Not the sharpest tool in the shed
Oct 18, 2002
11,003
149
The Cleft of Venus
Interesting article. I watched "The 300 Spartans" yesterday and I'm reading on the web that "300" is not a remake nor is it historically accurate. Apparently it's an adaptation of a graphic novel by Frank Miller which was inspired by the 1961 movie. Ummm, OK? I guess that explains the monsters in the trailer anyway, I'll assume they're the immortals.

I don't understand what all the buzz is about, "this is unlike any movie ever before." I guess I'll just have to see it and make my own determination.
like most things, the real story is far more interesting and the people involved more heroic than any film could ever hope to be.
 

stinkyboy

Plastic Santa
Jan 6, 2005
15,187
1
¡Phoenix!
like most things, the real story is far more interesting and the people involved more heroic than any film could ever hope to be.
Like if someone ever played you in a sitcom or after school special, they'd prolly look like a pvssy.
 

reflux

Turbo Monkey
Mar 18, 2002
4,617
2
G14 Classified
I have a bragging rights bet with a friend of mine. He says that more than half the movie will be played in real time. I say hell no...it'll mostly be slow-mo baby.
 

MTB_Rob_NC

What do I have to do to get you in this car TODAY?
Nov 15, 2002
3,428
0
Charlotte, NC
like most things, the real story is far more interesting and the people involved more heroic than any film could ever hope to be.
And you know this how?

a) Because you have seen the film and know how interesting it is
b) are an expert on the historic perspective?
c) both a & b
d) none of the above and are just blowing smoke out your butt?
 

Westy

the teste
Nov 22, 2002
54,479
20,280
Sleazattle
And you know this how?

a) Because you have seen the film and know how interesting it is
b) are an expert on the historic perspective?
c) both a & b
d) none of the above and are just blowing smoke out your butt?

Your forgot
e) n8 heard about it on talk radio and is regurgitating the idea
 

N8 v2.0

Not the sharpest tool in the shed
Oct 18, 2002
11,003
149
The Cleft of Venus
And you know this how?

a) Because you have seen the film and know how interesting it is
b) are an expert on the historic perspective?
c) both a & b
d) none of the above and are just blowing smoke out your butt?
as a lark, i personally translated several ancient tomes on the subject from classical Greek into English last year.
 

sanjuro

Tube Smuggler
Sep 13, 2004
17,373
0
SF
like most things, the real story is far more interesting and the people involved more heroic than any film could ever hope to be.
This portrayal of an ancient event has about as much to do ancient history as the CGI does with Homer's telling of the Illiad.

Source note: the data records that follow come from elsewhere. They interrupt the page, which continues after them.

(** * GCOPTER: perception-aware progress checker and replanning trigger

    Shallow embedding of [gcopter/pa_checker.hpp] (class [Pa_checker]) and of
    the goal / planning callbacks of [src/global_planning.cpp]
    (class [GlobalPlanner]).

    Number model: every C++ [double] is a real number of the Standard
    Library ([R]); rounding, NaN and infinities are not modelled, except the
    infinite cost that the optimiser returns on failure, which is a
    constructor of its own.  Comparisons are the decidable comparisons of
    [R], turned into booleans.

    Two expressions whose value the rounding of binary64 changes in a way
    that matters are given a second time, in module [Double], with the
    machine operations: the stopping-distance test of [check] (the square
    of a tiny speed underflows to zero) and the goal height of
    [targetCallBack]. *)

From Stdlib Require Import Reals Lra List Bool Arith Lia ZArith Sorted Machin.
From Stdlib Require Floats.PrimFloat.
From Equations Require Import Equations.
Import ListNotations.

Open Scope R_scope.

(** ** Boolean comparisons on [double] *)

Definition Rleb (a b : R) : bool := if Rle_dec a b then true else false.
Definition Rgtb (a b : R) : bool := if Rgt_dec a b then true else false.
Definition Rltb (a b : R) : bool := if Rlt_dec a b then true else false.

(** ** Eigen: the part of the vector and quaternion interface that is used *)

Module Eigen.

Record Vector3d := mkV3 { vx : R; vy : R; vz : R }.
Record Vector4d := mkV4 { q0 : R; q1 : R; q2 : R; q3 : R }.

(** [Eigen::Quaterniond q(w, x, y, z)] *)
Record Quaterniond := mkQuat { qw : R; qx : R; qy : R; qz : R }.

Definition Zero : Vector3d := mkV3 0 0 0.
Definition UnitX : Vector3d := mkV3 1 0 0.

Definition vadd (a b : Vector3d) : Vector3d :=
  mkV3 (vx a + vx b) (vy a + vy b) (vz a + vz b).
Definition vsub (a b : Vector3d) : Vector3d :=
  mkV3 (vx a - vx b) (vy a - vy b) (vz a - vz b).
Definition vscale (k : R) (a : Vector3d) : Vector3d :=
  mkV3 (k * vx a) (k * vy a) (k * vz a).
Definition vdiv (a : Vector3d) (k : R) : Vector3d :=
  mkV3 (vx a / k) (vy a / k) (vz a / k).
Definition dot (a b : Vector3d) : R :=
  vx a * vx b + vy a * vy b + vz a * vz b.
Definition cross (a b : Vector3d) : Vector3d :=
  mkV3 (vy a * vz b - vz a * vy b)
       (vz a * vx b - vx a * vz b)
       (vx a * vy b - vy a * vx b).
(** * Extended-memory dashboard: realtime channel and server-state cache

    A shallow embedding of the client-sync layer of the web dashboard:

    - [Channel]: the [useWebSocket] hook (hooks/useWebSocket.ts), as a
      state record for the React state and refs of one hook instance plus the
      host objects it drives (sockets, timers, console), with one function per
      handler of the source and a step function for the host's events;
    - [Cache]: the caching layer the data hooks are written against
      (react-query's query client), keyed by the query keys of the source;
    - [MemoryHooks]: the query keys, read hooks and mutations of
      hooks/useMemories.ts;
    - [AppShell]: the effect of [App.tsx] that observes [lastMessage]. *)

From Stdlib Require Import ZArith Lia.
From stdpp Require Import base list strings pretty.

Set Warnings "-register-all".

(** ** JavaScript values the hooks exchange with their host *)

Module JS.

Inductive JSError : Type :=
| TypeError
| SyntaxError.

(** The outcome of evaluating a JavaScript expression: a value, or an
    exception thrown to the caller. *)
Inductive Completion (A : Type) : Type :=
| Normal (a : A)
| Throw (e : JSError).
Arguments Normal {A} a.
Arguments Throw {A} e.

(** The values a caller can pass where the source says [any]: the
    tree-shaped values of the language (no cycles, no accessors). *)
Inductive JSValue : Type :=
| JUndefined
| JNull
| JBool (b : bool)
| JNum (n : Z)
| JStr (s : string)
| JBigInt (n : Z)
| JArr (xs : list JSValue)
| JObj (fields : list (string * JSValue)).

(** A JSON document: what [JSON.parse] returns and what [JSON.stringify]
    writes. *)
Inductive Json : Type :=
| JsNull
| JsBool (b : bool)
| JsNum (n : Z)
| JsStr (s : string)
| JsArr (xs : list Json)
| JsObj (fields : list (string * Json)).

(** [JSON.stringify] (ECMAScript SerializeJSONProperty): [undefined] has no
    serialisation ([None]); inside an array it is written as [null], inside
    an object the property is left out; a BigInt throws a TypeError. *)
Fixpoint SerializeJSONProperty (v : JSValue) : Completion (option Json) :=
  match v with
  | JUndefined => Normal None
  | JNull => Normal (Some JsNull)
  | JBool b => Normal (Some (JsBool b))
  | JNum n => Normal (Some (JsNum n))
  | JStr s => Normal (Some (JsStr s))
  | JBigInt _ => Throw TypeError
  | JArr xs =>
      let fix elements (l : list JSValue) : Completion (list Json) :=
        match l with
        | [] => Normal []
        | x :: l' =>
            match SerializeJSONProperty x with
            | Throw e => Throw e
            | Normal o =>
                match elements l' with
                | Throw e => Throw e
                | Normal js => Normal (default JsNull o :: js)
                end
            end
        end in
      match elements xs with
      | Throw e => Throw e
      | Normal js => Normal (Some (JsArr js))
      end
  | JObj fields =>
      let fix properties (l : list (string * JSValue))
        : Completion (list (string * Json)) :=
        match l with
        | [] => Normal []
        | (k, x) :: l' =>
            match SerializeJSONProperty x with
            | Throw e => Throw e
            | Normal o =>
                match properties l' with
                | Throw e => Throw e
                | Normal js =>
                    Normal (match o with
                            | Some j => (k, j) :: js
                            | None => js
                            end)
                end
            end
        end in
      match properties fields with
      | Throw e => Throw e
      | Normal js => Normal (Some (JsObj js))
      end
  end.

Definition JSON_stringify (v : JSValue) : Completion (option Json) :=
  SerializeJSONProperty v.

(** ToBoolean on a parsed document, for [if (lastMessage)]. *)
Definition truthy (j : Json) : bool :=
  match j with
  | JsNull => false
  | JsBool b => b
  | JsNum n => negb (n =? 0)%Z
  | JsStr s => negb (String.eqb s "")
  | JsArr _ | JsObj _ => true
  end.

End JS.
Import JS.

(** ** The realtime channel: hooks/useWebSocket.ts *)

Module Channel.

(** [WebSocket.readyState]. *)
Inductive ReadyState : Type :=
| CONNECTING
| OPEN
| CLOSING
| CLOSED.

#[global] Instance ReadyState_eq_dec : EqDecision ReadyState.
Proof. solve_decision. Defined.

(** The [connectionState] of the hook. *)
Inductive ConnectionState : Type :=
| connecting
| connected
| disconnected
| error.

#[global] Instance ConnectionState_eq_dec : EqDecision ConnectionState.
Proof. solve_decision. Defined.

(** What [ws.send] is handed: the text [JSON.stringify] produced, or
    [undefined] (which the host transmits as the text "undefined"). *)
Inductive Frame : Type :=
| FrameJson (j : Json)
| FrameUndefined.

(** A host socket object: the address it was constructed with, its ready
    state, and the frames handed to its [send], oldest first. *)
Record WebSocket : Type := mkWebSocket {
  ws_url : string;
  readyState : ReadyState;
  sent : list Frame
}.

Inductive TimerState : Type :=
| Pending
| Fired
| Cleared.

#[global] Instance TimerState_eq_dec : EqDecision TimerState.
Proof. solve_decision. Defined.

(** A host timer created by [setTimeout]: its delay in milliseconds and
    whether it is still due. *)
Record Timer : Type := mkTimer {
  delay : Z;
  timer_state : TimerState
}.

(** Calls made to the observers of the options. *)
Inductive Notification : Type :=
| CalledOnOpen
| CalledOnClose
| CalledOnError
| CalledOnMessage (message : Json).

(** [UseWebSocketOptions]; an observer is recorded by whether the caller
    supplied it. *)
Record UseWebSocketOptions : Type := mkOptions {
  enabled : bool;
  reconnect : bool;
  reconnectInterval : Z;
  maxReconnectAttempts : Z;
  onOpen : bool;
  onClose : bool;
  onError : bool;
  onMessage : bool
}.

(** The defaults of the destructuring in [useWebSocket], with no observer. *)
Definition default_options : UseWebSocketOptions :=
  {| enabled := true;
     reconnect := true;
     reconnectInterval := 3000;
     maxReconnectAttempts := 5;
     onOpen := false;
     onClose := false;
     onError := false;
     onMessage := false |}.

(** One instance of the hook: its React state ([isConnected], [lastMessage],
    [connectionState]), its refs, and the host objects it has created.
    [wsRef] and [reconnectTimeoutRef] hold indices into [sockets] and
    [timers]. [lastMessage] starts as [null]. *)
Record Hook : Type := mkHook {
  isConnected : bool;
  lastMessage : Json;
  connectionState : ConnectionState;
  wsRef : option nat;
  reconnectTimeoutRef : option nat;
  reconnectAttemptsRef : nat;
  clientIdRef : string;
  sockets : list WebSocket;
  timers : list Timer;
  console : list string;
  notified : list Notification
}.

Definition setIsConnected (b : bool) (h : Hook) : Hook :=
  mkHook b (lastMessage h) (connectionState h) (wsRef h)
    (reconnectTimeoutRef h) (reconnectAttemptsRef h) (clientIdRef h)
    (sockets h) (timers h) (console h) (notified h).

This film may spark some interest in ancient Greek history but that would be like quoting Moulin Rouge for a French history class.
 

MTB_Rob_NC

What do I have to do to get you in this car TODAY?
Nov 15, 2002
3,428
0
Charlotte, NC
This portrayal of an ancient event has about as much to do ancient history as the CGI does with Homer's telling of the Illiad.

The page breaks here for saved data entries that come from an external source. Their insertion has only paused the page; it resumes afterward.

Definition config_admin_state : Entry :=
  mkEntry "admin-state" Leaf TSUnset up_config [].
Definition state_admin_state : Entry :=
  mkEntry "admin-state" Leaf TSUnset up_state [].
Definition oper_state : Entry :=
  mkEntry "oper-state" Leaf TSUnset up_state [].
Definition in_pkts : Entry :=
  mkEntry "in-pkts" Leaf TSUnset (mkAncestor "counters" TSUnset :: up_state) [].
Definition counters : Entry :=
  mkEntry "counters" Container TSUnset up_state [in_pkts].
Definition config : Entry :=
  mkEntry "config" Container TSUnset up_interface [config_admin_state].
Definition state : Entry :=
  mkEntry "state" Container TSFalse up_interface
    [state_admin_state; oper_state; counters].
Definition interface : Entry :=
  mkEntry "interface" Container TSUnset [] [config; state].

End ScenarioA.

(** ** The candidates of a call

    A second description of [FindAllChildren], following the steps of the
    resolver one by one: the list of the nodes offered to the duplicate
    guard, in the order in which they are offered.  The theorems below relate
    it to the loops of the code. *)

(** The guard applied to a whole list of candidates. *)
Definition addAll (st : gmap string Entry * list string) (cs : list Entry)
  : gmap string Entry * list string :=
  foldl (fun st n => addNewChild st.1 (Name n) n st.2) st cs.

(** A node, or what it flattens to when it is a choice or a case. *)
Definition flattened (g : Entry) : list Entry :=
  if IsChoiceOrCase g then FindFirstNonChoiceOrCase g else [g].

Definition uncompressedCandidates (e : Entry) (excludeState : bool)
  : list Entry :=
  flat_map (fun child =>
              if excludeState && negb (IsConfig child) then []
              else flattened child)
           (Children e).

(** The names recorded from the prioritized container: empty unless the node
    is a container or a list whose prioritized child is a config/state
    container that is not skipped as read-only. *)
Definition prioWhitelist (e : Entry) (excludeState : bool) (prioData : string)
  : gset string :=
  if IsContainer e || IsList e then
    match DirLookup e prioData with
    | Some c =>
        if excludeState && negb (IsConfig c) then ∅
        else if IsConfigState c
             then list_to_set (map Name (flat_map flattened (Children c)))
             else ∅
    | None => ∅
    end
  else ∅.

(** The candidates a scheduled child contributes, for the whitelist [W]. *)
Definition childCandidates (e : Entry) (excludeState : bool)
    (deprioData : string) (W : gset string) (currChild : string)
  : list Entry :=
  match DirLookup e currChild with
  | None => []
  | Some c =>
      if excludeState && negb (IsConfig c) then []
      else if IsConfigState c then
        if String.eqb (Name c) deprioData
        then filter (fun g => Name g ∉ W) (flat_map flattened (Children c))
        else flat_map flattened (Children c)
      else if IsDir c then
        match singletonList (Children c) with
        | Some l => if negb (IsConfig l) && excludeState then [] else [l]
        | None => flattened c
        end
      else if negb (IsList e && IsLeafRef c) then [c] else []
  end.

Definition compressedCandidates (e : Entry) (excludeState : bool)
    (prioData deprioData : string) : list Entry :=
  flat_map (childCandidates e excludeState deprioData
              (prioWhitelist e excludeState prioData))
           (orderedChildNames e prioData).

Definition candidates (e : Entry) (p : CompressBehaviour) : list Entry :=
  if StateExcluded p && negb (IsConfig e) then []
  else
    match p with
    | Uncompressed | UncompressedExcludeDerivedState =>
        uncompressedCandidates e (StateExcluded p)
    | PreferIntendedConfig | ExcludeDerivedState =>
        compressedCandidates e (StateExcluded p) "config" "state"
    | PreferOperationalState =>
        compressedCandidates e (StateExcluded p) "state" "config"
    end.

(** The candidates the guard turns down: those whose name is in [seen] or is
    the name of an earlier candidate. *)
Fixpoint rejected (seen : gset string) (cs : list Entry) : list Entry :=
  match cs with
  | [] => []
  | c :: cs' =>
      if bool_decide (Name c ∈ seen) then c :: rejected seen cs'
      else rejected ({[Name c]} ∪ seen) cs'
  end.

(** The first candidate of a given name. *)
Definition firstNamed (k : string) (cs : list Entry) : option Entry :=
  find (fun c => String.eqb (Name c) k) cs.

(** ** Well-linked trees *)

(** [linked up e]: the [Parent] chain of [e] is [up] and every descendant
    points back to its parent, as in a tree built by the schema loader. *)
Fixpoint linked (up : list Ancestor) (e : Entry) : bool :=
  bool_decide (Parent e = up)
  && forallb (linked (mkAncestor (Name e) (Config e) :: up)) (Dir e).

Definition wellLinked (e : Entry) : bool := linked (Parent e) e.

(** Induction on schema trees, with the hypothesis for every child. *)
Fixpoint Entry_tree_ind (P : Entry -> Prop)
    (step : forall e, Forall P (Dir e) -> P e) (e : Entry) : P e :=
  match e with
  | mkEntry n k c p d =>
      step (mkEntry n k c p d)
        ((fix children (l : list Entry) : Forall P l :=
            match l with
            | [] => @Stdlib.Lists.List.Forall_nil _ P
            | x :: l' =>
                @Stdlib.Lists.List.Forall_cons _ P x l' (Entry_tree_ind P step x)
                  (children l')
            end) d)
  end.

(** ** Definitions used in the statements *)

(** The names the [switch] at line 260 gives to the prioritized and to the
    deprioritized container under a compressed policy. *)
Definition prioData (p : CompressBehaviour) : string :=
  match p with PreferOperationalState => "state" | _ => "config" end.

Definition deprioData (p : CompressBehaviour) : string :=
  match p with PreferOperationalState => "config" | _ => "state" end.

(** The same node, with the children of a given name not declared. *)
Definition withoutChild (name : string) (e : Entry) : Entry :=
  mkEntry (Name e) (Kind e) (Config e) (Parent e)
          (filter (fun c => Name c <> name) (Dir e)).

(** The same node, with [f] applied to its declared children of a given
    name. *)
Definition mapChild (name : string) (f : Entry -> Entry) (e : Entry) : Entry :=
  mkEntry (Name e) (Kind e) (Config e) (Parent e)
          (map (fun c => if String.eqb (Name c) name then f c else c) (Dir e)).

(** The same container, without its children named [x] that are not choices
    or cases. *)
Definition withoutNamed (x : string) (s : Entry) : Entry :=
  mkEntry (Name s) (Kind s) (Config s) (Parent s)
          (filter (fun g => negb (String.eqb (Name g) x
                                  && negb (IsChoiceOrCase g)))
                  (Dir s)).

(** A read-only list below a writable root, its leaves inheriting. *)
Module ReadOnly.

Definition up_state : list Ancestor :=
  [mkAncestor "state" TSFalse; mkAncestor "device" TSUnset].
Definition uptime : Entry :=
  mkEntry "uptime" Leaf TSUnset (mkAncestor "neighbor" TSUnset :: up_state) [].
Definition neighbor : Entry :=
  mkEntry "neighbor" List TSUnset up_state [uptime].

End ReadOnly.

(** A case that declares a [config] and a [state] container. *)
Module CaseNode.

Definition up_case : list Ancestor := [mkAncestor "static" TSUnset].
Definition config_a : Entry :=
  mkEntry "a" Leaf TSUnset (mkAncestor "config" TSUnset :: up_case) [].
Definition state_a : Entry :=
  mkEntry "a" Leaf TSUnset (mkAncestor "state" TSUnset :: up_case) [].
Definition state_b : Entry :=
  mkEntry "b" Leaf TSUnset (mkAncestor "state" TSUnset :: up_case) [].
Definition config : Entry :=
  mkEntry "config" Container TSUnset up_case [config_a].
Definition state : Entry :=
  mkEntry "state" Container TSUnset up_case [state_a; state_b].
Definition static : Entry :=
  mkEntry "static" Case TSUnset [] [config; state].

End CaseNode.

(** A list keyed by a leafref that points to the leaf of its [config]
    container. *)
Module KeyedList.

Definition up_interface : list Ancestor := [mkAncestor "interface" TSUnset].
Definition name_ref : Entry :=
  mkEntry "name" LeafRef TSUnset up_interface [].
Definition config_name : Entry :=
  mkEntry "name" Leaf TSUnset (mkAncestor "config" TSUnset :: up_interface) [].
Definition config : Entry :=
  mkEntry "config" Container TSUnset up_interface [config_name].
Definition interface : Entry :=
  mkEntry "interface" List TSUnset [] [name_ref; config].

End KeyedList.

(** Scenario C of the specification: a container around a single list. *)
Module ScenarioC.

Definition up_interfaces : list Ancestor := [mkAncestor "interfaces" TSUnset].
Definition interface_list : Entry :=
  mkEntry "interface-list" List TSUnset
          (mkAncestor "interface" TSUnset :: up_interfaces) [].
Definition interface : Entry :=
  mkEntry "interface" Container TSUnset up_interfaces [interface_list].
Definition interfaces : Entry :=
  mkEntry "interfaces" Container TSUnset [] [interface].

End ScenarioC.

(** Two containers, each around a list of the same name. *)
Module TwoWrappers.

Definition up_top : list Ancestor := [mkAncestor "top" TSUnset].
Definition a_item : Entry :=
  mkEntry "item" List TSUnset (mkAncestor "a" TSUnset :: up_top) [].
Definition b_item : Entry :=
  mkEntry "item" List TSUnset (mkAncestor "b" TSUnset :: up_top) [].
Definition a : Entry := mkEntry "a" Container TSUnset up_top [a_item].
Definition b : Entry := mkEntry "b" Container TSUnset up_top [b_item].
Definition top : Entry := mkEntry "top" Container TSUnset [] [a; b].

End TwoWrappers.

(** A read-only node that declares a [config] and a [state] container with
    the same leaf. *)
Module ReadOnlyPair.

Definition up_system : list Ancestor := [mkAncestor "system" TSFalse].
Definition config_x : Entry :=
  mkEntry "x" Leaf TSUnset (mkAncestor "config" TSUnset :: up_system) [].
Definition state_x : Entry :=
  mkEntry "x" Leaf TSUnset (mkAncestor "state" TSUnset :: up_system) [].
Definition config : Entry :=
  mkEntry "config" Container TSUnset up_system [config_x].
Definition state : Entry :=
  mkEntry "state" Container TSUnset up_system [state_x].
Definition system : Entry :=
  mkEntry "system" Container TSFalse [] [config; state].

End ReadOnlyPair.

(** ** The order of the ranges

    [e.Dir] is a Go map, and the loops of the package range over what
    [util.Children] and [util.FindFirstNonChoiceOrCase] yield from it.  A
    [Visit] fixes the order in which the two helpers yield the nodes; the
    functions of the package are written once more below, in module
    [Visiting], for an arbitrary visit.  [declared] is the visit in
    declaration order, the one of the definitions above. *)
Record Visit : Type := mkVisit {
  visitChildren : Entry -> list Entry;
  visitFirstNonChoiceOrCase : Entry -> list Entry
}.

This film may spark some interest in ancient Greek history but that would be like quoting Moulin Rouge for a French history class.
I dont understand why folks are so harsh on this stuff so much before even seeing it.

1) Its a freaking Movie
2) In all actuality there maybe just as much historic accuracy in 300 as there was in any of Homer's works.

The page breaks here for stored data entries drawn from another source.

Definition set_file_path (self : reader V) (p : string) : reader V :=
  {| file_path := Some p; data := data self; keys := keys self;
     values := values self; time_vector := time_vector self |}.

Definition set_data (self : reader V) (d : raw V) : reader V :=
  {| file_path := file_path self; data := Some d; keys := keys self;
     values := values self; time_vector := time_vector self |}.

Definition set_keys (self : reader V) (ks : list string) : reader V :=
  {| file_path := file_path self; data := data self; keys := ks;
     values := values self; time_vector := time_vector self |}.

Definition set_values (self : reader V) (vs : gmap string (list V)) : reader V :=
  {| file_path := file_path self; data := data self; keys := keys self;
     values := vs; time_vector := time_vector self |}.

Definition set_time_vector (self : reader V) (tv : list V) : reader V :=
  {| file_path := file_path self; data := data self; keys := keys self;
     values := values self; time_vector := tv |}.

(** [self.data[key]]: TypeError while nothing is loaded, KeyError when the
    file has no such entry. *)
Definition data_item {A} (self : reader V) (key : string)
    (field : raw V -> option A) : result A :=
  match data self with
  | None => Raise TypeError
  | Some d => getitem key (field d)
  end.

(** *** [_parse_keys_original] *)

(** The inner loop for column [xx], over the rows it still has to visit;
    every [break] returns the key built so far. *)
Fixpoint scan_rows (xx : nat) (rows : list string) (key : string) : string :=
  match rows with
  | [] => key
  | row :: rest =>
      if (String.length row <? xx)%nat then key
      else match str_index row xx with
           | Raise _ => key
           | Ok _k =>
               if Ascii.eqb _k "000"%char then key
               else scan_rows xx rest (key ++ String _k EmptyString)
           end
  end.
Lemma zsum_nonneg {A} (g : A -> Z) l : Forall (fun x => 0 <= g x) l -> 0 <= zsum g l.
Proof. induction 1; simpl; lia. Qed.

Lemma zsum_lookup {A} (g : A -> Z) l i x :
  Forall (fun x => 0 <= g x) l -> l !! i = Some x -> g x <= zsum g l.
Proof.
  intros Hf. revert i. induction Hf as [|y l Hy Hl IH]; intros [|i]; simpl; intros H; try done.
  - injection H as ->. pose proof (zsum_nonneg _ _ Hl). lia.
  - specialize (IH _ H). lia.
Qed.

Lemma omap_cons_eq {A B} (g : A -> option B) x (l : list A) :
  omap g (x :: l) = match g x with Some b => b :: omap g l | None => omap g l end.
Proof. done. Qed.

Lemma omap_insert_perm {A B} (g : A -> option B) (l : list A) (i : nat) x y b :
  l !! i = Some x -> g x = None -> g y = Some b -> omap g (<[i := y]> l) ≡ₚ omap g l ++ [b].
Proof.
  intros Hi Hx Hy. revert i Hi. induction l as [|z l IH]; intros [|i] Hi; [done|done| |].
  - injection Hi as ->. change (<[0%nat := y]> (x :: l)) with (y :: l).
    rewrite !omap_cons_eq, Hx, Hy. by rewrite Permutation_cons_append.
  - change (<[S i := y]> (z :: l)) with (z :: <[i := y]> l). rewrite !omap_cons_eq.
    destruct (g z); simpl; by rewrite (IH _ Hi).
Qed.

Lemma omap_insert_same {A B} (g : A -> option B) (l : list A) (i : nat) x y :
  l !! i = Some x -> g y = g x -> omap g (<[i := y]> l) = omap g l.
Proof.
  intros Hi Hg. revert i Hi. induction l as [|z l IH]; intros [|i] Hi; [done|done| |].
  - injection Hi as ->. change (<[0%nat := y]> (x :: l)) with (y :: l).
    by rewrite !omap_cons_eq, Hg.
  - change (<[S i := y]> (z :: l)) with (z :: <[i := y]> l). rewrite !omap_cons_eq.
    by rewrite (IH _ Hi).
Qed.

(** ** Interleavings *)

(** [zs] takes its elements from [xs] and [ys], keeping the order of each. *)
Inductive interleave {A : Type} : list A -> list A -> list A -> Prop :=
  | il_nil : interleave [] [] []
  | il_left x xs ys zs : interleave xs ys zs -> interleave (x :: xs) ys (x :: zs)
  | il_right y xs ys zs : interleave xs ys zs -> interleave xs (y :: ys) (y :: zs).

Lemma interleave_perm {A} (xs ys zs : list A) : interleave xs ys zs -> zs ≡ₚ xs ++ ys.
Proof.
  induction 1 as [|x xs ys zs _ IH|y xs ys zs _ IH]; [done| |].
  - simpl. by rewrite IH.
  - by rewrite IH, Permutation_middle.
Qed.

Its obviously not as RELEVANT to Ancient Greek/Roman history, but the events might be more accurately portrayed. No one will ever really know.
 

GumbaFish

Turbo Monkey
Oct 5, 2004
1,747
0
Rochester N.Y.
Actually from my understanding its simply a graphic novel inspired by the events at the battle of thermopylae, so in otherwords it is simply a kickass historical fiction movie.